Deep Time

  

Reading Neil MacGregor’s A History of the World in 100 objects, on chapter 91 I came across the concept of ‘deep time’. And deeply troubling it must have been in the 1800s; as people began to come to terms with it.

‘Deep time’, I discover, was the dawning recognition that the world was much much older than people had thought – and far less constant. Prior to ‘deep time’ the world was assumed to be capricious (hence gods) but unchanging (hence the need to pacify them).

The geneticist Steve Jones (who I’ve been fortunate to spend some time with) is quoted thus: 

The biggest transformation since the Enlightenment has been a shift in our attitude to time, the feeling time is effectively infinite, both the time that’s gone and the time that’s to come. It’s worth remembering that the summit of Everest, not long ago in the context of deep time, was at the bottom of the ocean; and some of the best fossils of whales are actually found high in the Himalayas. 

Deep time threw everything up in the air – origins, purpose and our place not just in the world; but in those unfathomably vast aeons of time and the unimaginably vast expanse of the universe. We went from the centre of everything to tiny, transient and trivial.

Faced with this reality I’ve often cheered myself up with the thought that bits of me were formed in stars. And I read somewhere once, we all have some molecules in us which were once in Julius Caesar and Napoleon. 

Nice therefore to read an entire feature in the New Scientist today, predicated on exactly this; the calcium atom formed in a star which is now in our bodies, the water in our blood which was once in a dinosaur etc.
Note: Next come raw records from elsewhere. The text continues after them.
(* ===== verification/ClientProperties.v ===== *)
(** The identity a connection shows to the broker: [versionString] of
    [cmake/Version.hpp.in] (its four constants are filled in by the build) and
    [detail::applyMotusClientProperties] of [include/motus/AmqpConnection.hpp],
    which the handshake callback [onProperties] calls.  [AMQP::Table] is the
    library's: a class with the behaviour its documentation gives it. *)

From S2P Require Import Prelude.

(** The constants of the generated header. *)
Record Build : Type := mkBuild {
  kVersion : string;
  kCommit : string;
  kCommitDate : string;
  kProvenance : string;
}.

(** [versionString] *)
Definition versionString (b : Build) : string :=
  let commit := kCommit b in
  let commit := if (7 <? String.length commit)%nat then stake 7 commit else commit in
  "motus " +:+ kVersion b +:+ " (commit " +:+ commit +:+ ", " +:+ kCommitDate b +:+ ", " +:+
  kProvenance b +:+ ")".

(** [AMQP::Table] as it is used here: text under names; a missing name reads as the
    empty text. *)
Class AmqpTable (Tb : Type) : Type := {
  get : Tb → string → string;
  set_field : string → string → Tb → Tb;
}.

Class AmqpTableLaws (Tb : Type) `{AmqpTable Tb} : Prop := {
  get_set_same k v client : get (set_field k v client) k = v;
  get_set_other k k' v client : k' ≠ k → get (set_field k v client) k' = get client k';
}.

(** [detail::applyMotusClientProperties] *)
Definition applyMotusClientProperties {Tb} `{AmqpTable Tb} (b : Build) (client : Tb) : Tb :=
  let existingName := get client "connection_name" in
  let identity := versionString b in
  let client := set_field "product" "motus" client in
  let client := set_field "version" (kVersion b) client in
  let client := set_field "information" "https://github.com/mertefesensoy/motus" client in
  let client := set_field "motus_commit" (kCommit b) client in
  let client := set_field "motus_commit_date" (kCommitDate b) client in
  let client := set_field "motus_provenance" (kProvenance b) client in
  set_field "connection_name"
    (if is_empty existingName then identity else existingName +:+ " | " +:+ identity) client.

(** [AmqpConnection::onProperties] *)
Definition onProperties {Tb} `{AmqpTable Tb} (b : Build) (client : Tb) : Tb :=
  applyMotusClientProperties b client.

Definition identity_keys : list string :=
  ["product"; "version"; "information"; "motus_commit"; "motus_commit_date"; "motus_provenance";
   "connection_name"].

(** The handshake names the build that owns the connection: the version, the full
    commit and its provenance are in fields of their own, the connection's name ends
    in the build's one-line identity after whatever name the application chose, and
    no other property is touched. *)
Theorem handshake_identity {Tb} `{AmqpTableLaws Tb} (b : Build) (client : Tb) :
  let client' := onProperties b client in
  get client' "version" = kVersion b ∧ get client' "motus_commit" = kCommit b ∧
  get client' "motus_commit_date" = kCommitDate b ∧ get client' "motus_provenance" = kProvenance b ∧
  (∃ own, get client' "connection_name" = own +:+ versionString b ∧
     (get client "connection_name" = "" → own = "") ∧
     (get client "connection_name" ≠ "" → own = get client "connection_name" +:+ " | ")) ∧
  ∀ k, k ∉ identity_keys → get client' k = get client k.
Proof.
  unfold onProperties, applyMotusClientProperties. cbn zeta.
  split_and!; try by rewrite ?get_set_other, get_set_same by done.
  - rewrite get_set_same. destruct (is_empty _) eqn:He.
    + apply is_empty_true in He. exists "". by split_and!.
    + apply is_empty_false in He. eexists. split; [by rewrite <- string_app_assoc|]. done.
  - intros k Hk. unfold identity_keys in Hk. rewrite !get_set_other; [done|set_solver..].
Qed.

(** The name shows at most seven characters of the commit. *)
Lemma versionString_commit b :
  ∃ short, versionString b = "motus " +:+ kVersion b +:+ " (commit " +:+ short +:+ ", " +:+
      kCommitDate b +:+ ", " +:+ kProvenance b +:+ ")" ∧
    (String.length short ≤ 7)%nat ∧ short = stake 7 (kCommit b).
Proof.
  eexists. split; [done|]. destruct (7 <? _)%nat eqn:Hl.
  - split; [|done]. rewrite stake_length. lia.
  - apply Nat.ltb_ge in Hl. split; [done|]. destruct (kCommit b) as [|c1 s]; [done|].
    do 7 (destruct s as [|? s]; [done|]). cbn in Hl. lia.
Qed.

(** A table that behaves as documented. *)
Definition map_get (m : gmap string string) (k : string) : string := default "" (m !! k).

#[local] Instance map_table : AmqpTable (gmap string string) :=
  {| get := map_get; set_field k v := <[k := v]> |}.

#[local] Instance map_table_laws : AmqpTableLaws (gmap string string).
Proof.
  split; intros; cbn; unfold map_get; [by rewrite lookup_insert_eq|by rewrite lookup_insert_ne].
Qed.

Definition demo_build : Build := mkBuild "0.1.0" "9a28ff5c0ffee" "2026-08-23" "git".

Lemma handshake_identity_witness :
  get (onProperties demo_build {["connection_name" := "planner"]} : gmap string string)
    "connection_name" = "planner | motus 0.1.0 (commit 9a28ff5, 2026-08-23, git)".
Proof.
  destruct (handshake_identity demo_build
    ({["connection_name" := "planner"]} : gmap string string)) as (_ & _ & _ & _ & Hn & _).
  destruct Hn as (own & -> & _ & Hown). rewrite Hown; [vm_compute; reflexivity|].
  vm_compute. discriminate.
Defined.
But the one which sparked my imagination was Stephen Battersby’s story of the iron ion formed in a supernova. 

I pick up the iron nucleus’s journey here, as it is spat out from the periphery of a large black hole: 

By the time our iron nucleus leaves this maelstrom, it has an energy of about 8 joules, millions of times greater than anything Earth’s Large Hadron Collider can provide. Now at about 99.9999999999999999 per cent of the speed of light. It is flung out of its native galaxy into the emptiness of intergalactic space.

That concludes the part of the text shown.